Within the Kremlin’s walls, the Soviet State Defense Council met in a small, elegantly furnished chamber. Ten chairs surrounded a rectangular oak table topped only by notepads, pens, and a tray holding two bottles of vodka. The State’s anti alcohol campaign continued unabated, but serious decisions always seemed to call for something more stimulating than tea or fizzy mineral water. A German-manufactured word-processing system occupied one corner of the room, ready for use by the secretaries who would record any major decisions for later translation into action directives for specific ministries or individuals.
Only six of the ten chairs were occupied. The Soviet State Defense Council was made up of the highest-ranking members of the Politburo, itself a body of elite decision makers whose power had been only partly diluted by the
USSR’s newly formed Congress of People’s Deputies. Any large body takes its lead from a smaller body, and from smaller and smaller groups, until finally the power is wielded by a few key individuals.
The President of the Soviet Union looked wearily around the table, his red-rimmed eyes roving from face to face. The minister of defense, plump and pudgy despite a precisely tailored suit and rows of unearned medals.

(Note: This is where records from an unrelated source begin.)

(* ===== verification/Programs.v ===== *)
(** * Programs: what the programs of the repository do is made of the steps of [Consistency]

    The kernel process from its start on, the registrar and the reconciler of
    handshakes write to the database by [database_step] alone. With that, what holds of
    every database that is [reachable] holds of every database that these programs and
    the procedures of administrators leave behind. *)

From S2P Require Import Prelude Text Platform Process Database Schema Identity InstanceKeys.
From S2P Require Import InstanceRegistry RequestNames Handshakes Enrollment TokenReviewer HttpParsing HttpDto.
From S2P Require Import PolicyClient Wiring Http HttpHistory Administration SchemaStatus Startup.
From S2P Require Import Registrar Constraints Deployment Serving Consistency.

Section programs.
Context {P : Platform} {HP : PlatformLaws P}.

(** ** Paths of steps *)

(** The tables of administrators with the audit that no program reads or writes *)
Definition database (audit : list StatusAuditRow) (A : AdminTables) : SchemaTables := MkSchemaTables A audit.

Definition path (audit : list StatusAuditRow) (A A' : AdminTables) : Prop :=
  rtc database_step (database audit A) (database audit A').

#[local] Instance path_preorder audit : PreOrder (path audit).
Proof. unfold path. split; [by intros A | intros A1 A2 A3 H H'; by etrans]. Qed.

Lemma administration_path audit A A' : rtc administration A A' -> path audit A A'.
Proof.
  induction 1 as [|A1 A2 A3 H _ IH]; [reflexivity|]. etrans; [|exact IH].
  apply rtc_once. by apply (step_administration (database audit A1)).
Qed.

Lemma kernel_path audit A T T' : rtc kernel_write T T' ->
  path audit (with_kernel_tables T A) (with_kernel_tables T' A).
Proof.
  induction 1 as [|T1 T2 T3 H _ IH]; [reflexivity|]. etrans; [|exact IH].
  apply rtc_once. by apply (step_kernel (database audit (with_kernel_tables T1 A))).
Qed.

(** ** The registrar *)

Lemma admission_each_path id enabled administrator clock correlation more A outcome A' :
  set_admission_each id enabled administrator clock correlation more A = Ok (outcome, A') ->
  rtc administration A A'.
Proof.
  revert correlation A. induction more as [|next more IH]; intros correlation A; cbn [set_admission_each];
    intros H; result_inv;
    match goal with H : set_admission _ _ _ _ _ _ _ = Ok _ |- _ => apply administer_admission in H end.
  - by apply rtc_once.
  - eapply rtc_l; [done | by eapply IH].
Qed.

Lemma grants_path service administrator grants :
  history (rtc administration) (reconcile_grants service administrator grants).
Proof.
  induction grants as [|grant grants IH]; simpl; db_walk; try exact IH.
  - unfold count_grants in *. by result_inv.
  - unfold create_service_grant in *. result_inv. apply rtc_once. by eapply administer_grant.
Qed.

Lemma on_kernel_path {A} (f : Tables -> Result PostgresError (A * Tables)) T a T' :
  (forall K, f (kernel_tables T) = Ok (a, K) -> administration T (with_kernel_tables K T)) ->
  on_kernel f T = Ok (a, T') -> rtc administration T T'.
Proof. intros Hf (K & H & ->)%on_kernel_Ok. by apply rtc_once, Hf. Qed.

Lemma reconcile_service_path role extra resolver administrator service :
  history (rtc administration) (reconcile_service role extra resolver administrator service).
Proof.
  unfold reconcile_service, reconcile_identity, reconcile_binding, reconcile_communication.
  db_walk; try apply grants_path; try (apply draw_uuids_history; apply _).
  - unfold upsert_identity in *. result_inv. eapply on_kernel_path; [|eassumption].
    intros K. by eapply administer_identity.
  - unfold upsert_binding in *. result_inv. eapply on_kernel_path; [|eassumption].
    intros K. by eapply administer_binding.
  - unfold reconcile_admission in *. result_inv. by eapply admission_each_path.
Qed.

Lemma reconcile_path role extra resolver administrator manifest :
  history (rtc administration) (reconcile role extra resolver administrator manifest).
Proof.
  unfold reconcile. generalize (@nil (string * list string)).
  induction (manifest_services manifest) as [|service services IH]; intros changes; simpl; db_walk;
    first [apply reconcile_service_path | apply IH].
Qed.

Lemma prune_path manifest administrator : history (rtc administration) (prune manifest administrator).
Proof.
  unfold prune. db_walk.
  - eapply on_kernel_path; [|eassumption]. intros K. by eapply administer_disable.
  - by simplify_eq.
  - match goal with |- history _ (prune_grants _ _ ?l) => generalize l end. intros live.
    induction live as [|[id row] live IH]; simpl; db_walk; try exact IH.
    unfold revoke_by_text in *. result_inv. apply rtc_once. by eapply administer_revoke.
Qed.

Lemma registrar_path Value value_get value_as_str from_str role extra env :
  history (rtc administration) (run Value value_get value_as_str from_str role extra env).
Proof.
  unfold run, client_connect. db_walk; try apply reconcile_path; try apply prune_path.
  apply (history_quiet _ (fun _ => True)), quiet_transaction. done.
Qed.

(** ** The reconciler of handshakes *)

(** With a transport that writes to the database by steps of the kernel, if at all *)
Lemma handshakes_path kernel transport now :
  (forall endpoint challenge, history (rtc kernel_write) (transport_exchange transport endpoint challenge)) ->
  history (rtc kernel_write) (HandshakeReconciler_reconcile
    (MkHandshakeReconciler Tables kernel PostgresSubscribedInstanceDiscovery PostgresHandshakeRepository
       transport) now).
Proof.
  intros Ht.
  assert (forall i, history (rtc kernel_write) (HandshakeReconciler_reconcile_instance
    (MkHandshakeReconciler Tables kernel PostgresSubscribedInstanceDiscovery PostgresHandshakeRepository
       transport) i now)) as Hi.
  { intros i. unfold HandshakeReconciler_reconcile_instance, SignedHandshakeChallenge_issue. simpl.
    db_walk; eauto.
    - unfold PostgresHandshake_find_fresh. db_walk.
    - intros c. apply rtc_once, write_handshake_challenge.
    - intros c. apply rtc_once, write_handshake. }
  unfold HandshakeReconciler_reconcile. simpl.
  unfold PostgresDiscovery_eligible_subscribed_instances. db_walk.
  induction a as [|i l IH]; simpl; db_walk; eauto.
Qed.

(** ** The kernel process *)

Section kernel.
Context {J : Serde} (EJ : EvaluateCodec) {Client PostgresConfig : Type}
  (postgres_config_from_str : string -> Result PostgresError PostgresConfig)
  (env : Process Client) (bind : string -> Result string (Incoming Client)) (audit : list StatusAuditRow).

Definition cluster_path (C C' : Cluster) : Prop := path audit (cluster_tables C) (cluster_tables C').

#[local] Instance cluster_path_preorder : PreOrder cluster_path.
Proof. unfold cluster_path. split; [by intros C | intros C1 C2 C3 H H'; by etrans]. Qed.

Lemma startup_path : history cluster_path (Application_from_env postgres_config_from_str env).
Proof.
  unfold Application_from_env, Application_start, draw_credential, Database_migrate. db_walk.
  - apply (history_quiet _ (fun _ => True)), connect_quiet.
  - apply (history_quiet _ (fun _ => True)), quiet_Database_connection.
  - result_inv. match goal with H : run_migrations _ _ _ = Ok _ |- _ => rewrite run_migrations_rows in H end.
    result_inv. apply rtc_once.
    match goal with H : rows_of ?clock _ _ = Ok ?K |- _ =>
      exact (step_migrate clock (database audit _) K H) end.
Qed.

(** What the process leaves: the tables that the connections of its pool see, and the
    others as the start left them *)
Lemma main_path c result c2 :
  main EJ postgres_config_from_str env bind c = Some (result, c2) ->
  path audit (cluster_tables (durable c)) (with_kernel_tables (durable c2)
    (cluster_tables (durable (Application_from_env postgres_config_from_str env c).2))).
Proof.
  intros H. pose proof (startup_path c) as Hstart. unfold main in H.
  destruct (Application_from_env postgres_config_from_str env c) as [[application|error] c1] eqn:Happ;
    simpl in Hstart; (etrans; [exact Hstart|]); simpl; rewrite <-(with_same_kernel (cluster_tables (durable c1))) at 1.
  - destruct (start_Ok _ _ _ _ _ Happ) as (_ & _ & _ & credential & _ & _ & _ & ->).
    unfold serve in H. destruct (bind _) as [incoming|error]; [|by injection H as _ <-].
    destruct (serve_incoming_served EJ env credential incoming (kernel_connections c1))
      as (responses & c3 & Hserve & _ & _ & Hs).
    rewrite Hserve in H. injection H as _ <-. apply kernel_path.
    eapply rtc_subrel; [|exact Hs]. apply write_serving.
  - by injection H as _ <-.
Qed.
End kernel.

(** ** Deployments *)

(** One thing that happens to the database of a deployment: a run of a program, with
    whatever around it and stopped wherever a fault stops it, or a call of an
    administrator's procedure. *)
Inductive deployment_step : SchemaTables -> SchemaTables -> Prop :=
| kernel_runs (J : Serde) EJ Client PostgresConfig
    (postgres_config_from_str : string -> Result PostgresError PostgresConfig) (env : Process Client)
    bind D c result c2 :
    cluster_tables (durable c) = admin_tables D ->
    main EJ postgres_config_from_str env bind c = Some (result, c2) ->
    deployment_step D (database (status_audit D) (with_kernel_tables (durable c2)
      (cluster_tables (durable (Application_from_env postgres_config_from_str env c).2))))
| registrar_runs Value value_get value_as_str from_str role extra env D c :
    durable c = admin_tables D ->
    deployment_step D (database (status_audit D)
      (durable (run Value value_get value_as_str from_str role extra env c).2))
| handshakes_run kernel transport now D c :
    (forall endpoint challenge,
       history (rtc kernel_write) (transport_exchange transport endpoint challenge)) ->
    durable c = schema_kernel D ->
    deployment_step D (with_schema_kernel (durable (HandshakeReconciler_reconcile
      (MkHandshakeReconciler Tables kernel PostgresSubscribedInstanceDiscovery
         PostgresHandshakeRepository transport) now c).2) D)
| administrator_calls D A : administration (admin_tables D) A ->
    deployment_step D (database (status_audit D) A)
| administrator_sets_status id status administrator reason correlation at_ D answer D' :
    set_schema_status id status administrator reason correlation at_ D = Ok (answer, D') ->
    deployment_step D D'.

Lemma database_same D : database (status_audit D) (admin_tables D) = D.
Proof. by destruct D. Qed.

Lemma path_from D A' : path (status_audit D) (admin_tables D) A' -> rtc database_step D (database (status_audit D) A').
Proof. unfold path. by rewrite database_same. Qed.

(** C12: The steps of the database are all that the programs do to it. A run of the kernel
    process from its start through every connection it serves, a run of the registrar and
    one of the reconciler of handshakes, whatever their configuration and input and
    whatever fails on the way, is a sequence of the operations, statements and migrations
    that [database_step] lists, and so are the procedures of administrators. *)
Theorem programs_refine_steps D D' : deployment_step D D' -> rtc database_step D D'.
Proof.
  destruct 1 as [J EJ Client PostgresConfig parse env bind D c result c2 Hc Hrun
    | Value value_get value_as_str from_str role extra env D c Hc
    | kernel transport now D c Ht Hc | D A H | id status administrator reason correlation at_ D answer D' H].
  - apply path_from. rewrite <-Hc. by eapply main_path.
  - apply path_from. rewrite <-Hc. apply administration_path, registrar_path.
  - rewrite <-(database_same D) at 1. rewrite <-(with_same_kernel (admin_tables D)) at 1.
    apply kernel_path. fold (schema_kernel D). rewrite <-Hc. by apply handshakes_path.
  - apply path_from, administration_path. by apply rtc_once.
  - apply rtc_once. by eapply step_status.
Qed.
End programs.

Next to him, the chief of the general staff, seated stiffly in full dress uniform. Directly across the table, the cherubic, bushy-eye browed chairman of the KGB, who sat next to the foreign minister
-apparently on the general principle that one should always stay close to one’s greatest rival. And to his immediate right, the boyish face of a comparative newcomer, the academician who now served as the President’s chief economic advisor.
One face was missing, the gray, skeletal visage of the Communist Party’s chief ideologist. The old man had been in the hospital for several weeks, fighting a losing battle with pneumonia. It was just as well, the President thought. If he wanted lectures on abstract political philosophy, he could always get them from his wife. The Soviet Union’s national security decisions needed a firmer basis in reality. Now more than ever.
Behind him, a clock softly chimed three times, signaling the passage of as many fruitless hours since they’d begun debating Fidel Castro’s astounding call for the direct invasion of South Africa. He rapped the table sharply with a pencil, interrupting a heated exchange over the KGB’s failure to give them advance warning of Castro’s intentions.
“Comrades, please, we’re not getting anywhere with this squabbling. Time is short. We should confine ourselves to the matter directly at hand.”
In theory, this discussion was unnecessary. In theory, he held more personal power than any Soviet leader since Joseph Stalin. In theory, he could simply impose his will on these five men, and through them on the
USSR’s still potent instruments of political power-the military, the secret police, and the bureaucracy. The President laughed inwardly. As usual, theory meant little in the real world.
The members of the Defense Council couldn’t topple him from power. He had that much security. But their opposition to his policies could render him an ineffective figurehead. He’d seen it happen to other Soviet leaders as illness or repeated mistakes robbed them of their authority. Orders could be misinterpreted or simply shunted to the wrong place within the USSR’s vast, unresponsive bureaucracy. Directives could either be simply ignored or put into action with crippling slowness.
No, he needed a consensus from these men.
Castro’s proposition had hit them hard. Accepting it would mean dramatically altering the USSR’s established national security policy.
No one knew that better than he did.
Under his guidance, the Soviet Union had turned inward in the late 1980s-no longer interested in costly “foreign adventures. ” The change hadn’t come out of the goodness of his heart. It had come as part of a desperate attempt to head off total economic collapse.
By cutting its losses overseas, the USSR had been able to reduce its military spending-freeing more resources for the production of the consumer goods increasingly demanded by Soviet citizens. Those sweeping changes in foreign policy had been accompanied by equally sweeping changes at home-changes symbolized by the terms glasnost and perestroika.
But both glasnost and perestroika were foundering. Too many of the USSR’s constituent republics were clamoring for full independence. And too many of perestroika’s economic reforms were being smothered by the dead weight of a Soviet system unable to tolerate individual initiative and private enterprise.
The President shook his head.
So now Cuba, which had rejected and condemned his reform program, and which cost billions of rubles in military aid and price supports for its sugar crop, wanted to involve the Soviet Union in a war at the end of the world!